**Data records:**

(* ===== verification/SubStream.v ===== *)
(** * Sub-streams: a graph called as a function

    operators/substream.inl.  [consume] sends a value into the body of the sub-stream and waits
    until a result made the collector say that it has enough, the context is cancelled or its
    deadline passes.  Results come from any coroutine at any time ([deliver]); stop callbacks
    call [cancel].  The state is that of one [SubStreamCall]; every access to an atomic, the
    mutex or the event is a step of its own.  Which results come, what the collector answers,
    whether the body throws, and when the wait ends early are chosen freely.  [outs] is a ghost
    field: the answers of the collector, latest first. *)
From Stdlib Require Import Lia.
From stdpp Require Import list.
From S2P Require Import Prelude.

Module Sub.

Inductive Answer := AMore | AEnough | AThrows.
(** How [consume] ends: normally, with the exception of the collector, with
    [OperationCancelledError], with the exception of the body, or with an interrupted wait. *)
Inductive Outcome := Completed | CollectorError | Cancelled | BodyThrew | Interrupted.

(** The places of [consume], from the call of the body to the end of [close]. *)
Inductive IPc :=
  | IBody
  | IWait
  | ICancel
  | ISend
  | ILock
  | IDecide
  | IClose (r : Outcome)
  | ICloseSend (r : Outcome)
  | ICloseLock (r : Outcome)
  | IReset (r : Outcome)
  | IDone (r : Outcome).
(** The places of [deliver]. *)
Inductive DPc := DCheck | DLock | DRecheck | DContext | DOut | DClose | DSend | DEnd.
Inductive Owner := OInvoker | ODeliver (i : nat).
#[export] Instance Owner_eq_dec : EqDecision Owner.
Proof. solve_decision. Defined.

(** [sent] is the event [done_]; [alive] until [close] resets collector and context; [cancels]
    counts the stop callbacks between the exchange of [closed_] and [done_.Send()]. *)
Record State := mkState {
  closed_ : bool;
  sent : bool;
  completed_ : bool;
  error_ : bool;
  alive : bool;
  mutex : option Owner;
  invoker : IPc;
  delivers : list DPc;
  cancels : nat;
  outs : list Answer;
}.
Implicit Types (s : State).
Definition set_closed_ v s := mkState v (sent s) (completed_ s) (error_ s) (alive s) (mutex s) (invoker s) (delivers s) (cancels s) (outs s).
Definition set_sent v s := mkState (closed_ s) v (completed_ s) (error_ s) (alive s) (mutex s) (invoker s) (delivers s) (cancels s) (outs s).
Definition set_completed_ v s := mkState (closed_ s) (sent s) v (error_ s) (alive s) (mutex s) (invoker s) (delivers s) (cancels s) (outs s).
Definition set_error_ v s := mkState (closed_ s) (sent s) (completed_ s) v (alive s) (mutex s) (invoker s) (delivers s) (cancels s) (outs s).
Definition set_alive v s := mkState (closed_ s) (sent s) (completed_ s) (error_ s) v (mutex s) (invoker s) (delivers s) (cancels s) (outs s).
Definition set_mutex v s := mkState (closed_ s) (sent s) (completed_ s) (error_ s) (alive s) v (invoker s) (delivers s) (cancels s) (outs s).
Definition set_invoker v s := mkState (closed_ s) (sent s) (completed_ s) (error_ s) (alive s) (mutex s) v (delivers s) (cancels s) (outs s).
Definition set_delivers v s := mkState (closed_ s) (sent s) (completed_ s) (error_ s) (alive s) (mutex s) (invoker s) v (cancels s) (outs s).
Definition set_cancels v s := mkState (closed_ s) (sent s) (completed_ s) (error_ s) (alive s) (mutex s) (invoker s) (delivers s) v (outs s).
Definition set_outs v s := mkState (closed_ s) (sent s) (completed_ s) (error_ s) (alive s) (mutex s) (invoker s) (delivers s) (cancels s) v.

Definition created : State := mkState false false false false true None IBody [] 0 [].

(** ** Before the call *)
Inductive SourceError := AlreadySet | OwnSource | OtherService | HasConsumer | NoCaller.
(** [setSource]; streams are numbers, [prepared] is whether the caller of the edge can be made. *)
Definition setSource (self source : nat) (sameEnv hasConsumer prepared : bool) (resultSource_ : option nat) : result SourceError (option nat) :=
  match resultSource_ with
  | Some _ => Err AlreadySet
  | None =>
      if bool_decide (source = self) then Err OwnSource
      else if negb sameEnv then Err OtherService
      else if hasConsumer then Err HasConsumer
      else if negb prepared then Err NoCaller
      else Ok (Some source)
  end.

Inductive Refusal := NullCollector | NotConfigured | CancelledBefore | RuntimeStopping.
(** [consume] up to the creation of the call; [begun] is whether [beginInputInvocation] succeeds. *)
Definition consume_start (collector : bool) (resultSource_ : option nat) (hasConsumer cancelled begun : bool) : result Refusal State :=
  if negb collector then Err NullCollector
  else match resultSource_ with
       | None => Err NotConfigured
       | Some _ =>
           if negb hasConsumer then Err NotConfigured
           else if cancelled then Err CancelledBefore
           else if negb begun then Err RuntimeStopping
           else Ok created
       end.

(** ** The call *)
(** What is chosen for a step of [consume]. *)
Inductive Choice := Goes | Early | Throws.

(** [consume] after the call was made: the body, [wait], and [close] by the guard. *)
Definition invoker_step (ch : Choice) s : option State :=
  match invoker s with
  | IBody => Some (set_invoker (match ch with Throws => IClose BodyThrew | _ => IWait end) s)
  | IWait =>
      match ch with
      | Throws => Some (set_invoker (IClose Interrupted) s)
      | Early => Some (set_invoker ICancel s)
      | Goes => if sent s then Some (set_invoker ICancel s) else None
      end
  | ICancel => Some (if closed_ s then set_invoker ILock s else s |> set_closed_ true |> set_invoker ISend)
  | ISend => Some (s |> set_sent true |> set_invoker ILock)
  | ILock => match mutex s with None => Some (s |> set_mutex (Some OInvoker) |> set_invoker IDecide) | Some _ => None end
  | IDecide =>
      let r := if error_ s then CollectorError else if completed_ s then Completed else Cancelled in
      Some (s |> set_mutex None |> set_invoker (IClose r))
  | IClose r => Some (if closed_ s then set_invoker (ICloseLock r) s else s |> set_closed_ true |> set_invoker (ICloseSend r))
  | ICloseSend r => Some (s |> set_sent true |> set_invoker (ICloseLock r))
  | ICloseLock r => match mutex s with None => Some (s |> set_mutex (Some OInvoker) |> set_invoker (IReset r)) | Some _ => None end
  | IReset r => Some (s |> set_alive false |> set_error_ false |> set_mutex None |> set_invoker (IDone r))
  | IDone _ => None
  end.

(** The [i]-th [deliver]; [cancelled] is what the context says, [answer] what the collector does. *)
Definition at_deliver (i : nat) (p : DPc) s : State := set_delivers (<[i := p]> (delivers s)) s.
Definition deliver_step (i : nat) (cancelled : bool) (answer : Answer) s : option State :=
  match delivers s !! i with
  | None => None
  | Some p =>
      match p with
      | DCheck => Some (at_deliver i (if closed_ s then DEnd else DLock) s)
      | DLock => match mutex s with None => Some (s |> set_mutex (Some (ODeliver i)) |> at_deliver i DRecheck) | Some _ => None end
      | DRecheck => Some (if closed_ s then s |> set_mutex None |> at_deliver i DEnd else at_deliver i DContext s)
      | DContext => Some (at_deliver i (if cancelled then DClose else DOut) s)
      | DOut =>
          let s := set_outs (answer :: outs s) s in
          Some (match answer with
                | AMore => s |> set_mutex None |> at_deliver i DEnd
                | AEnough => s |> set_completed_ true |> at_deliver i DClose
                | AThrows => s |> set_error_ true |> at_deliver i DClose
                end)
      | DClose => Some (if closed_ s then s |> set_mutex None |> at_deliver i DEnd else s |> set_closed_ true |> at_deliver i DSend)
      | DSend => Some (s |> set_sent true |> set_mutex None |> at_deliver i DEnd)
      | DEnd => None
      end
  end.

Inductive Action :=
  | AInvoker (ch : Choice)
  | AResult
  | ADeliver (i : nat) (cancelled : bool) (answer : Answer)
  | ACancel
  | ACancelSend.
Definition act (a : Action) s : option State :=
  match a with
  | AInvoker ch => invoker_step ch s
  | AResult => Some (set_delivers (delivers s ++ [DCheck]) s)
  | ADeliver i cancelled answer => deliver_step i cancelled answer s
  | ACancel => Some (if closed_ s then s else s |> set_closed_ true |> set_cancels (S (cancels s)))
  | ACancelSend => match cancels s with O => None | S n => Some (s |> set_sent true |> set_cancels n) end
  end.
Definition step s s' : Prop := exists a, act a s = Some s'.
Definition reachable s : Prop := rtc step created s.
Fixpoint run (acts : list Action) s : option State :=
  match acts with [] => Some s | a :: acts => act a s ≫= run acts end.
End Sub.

**Your goal:**
In the data above, find the line with "mutex : option Owner;" and the line with "Definition set_sent v". Retype both, plus every line between them, exactly.

**Solution to this exercise:**
  mutex : option Owner;
  invoker : IPc;
  delivers : list DPc;
  cancels : nat;
  outs : list Answer;
}.
Implicit Types (s : State).
Definition set_closed_ v s := mkState v (sent s) (completed_ s) (error_ s) (alive s) (mutex s) (invoker s) (delivers s) (cancels s) (outs s).
Definition set_sent v s := mkState (closed_ s) v (completed_ s) (error_ s) (alive s) (mutex s) (invoker s) (delivers s) (cancels s) (outs s).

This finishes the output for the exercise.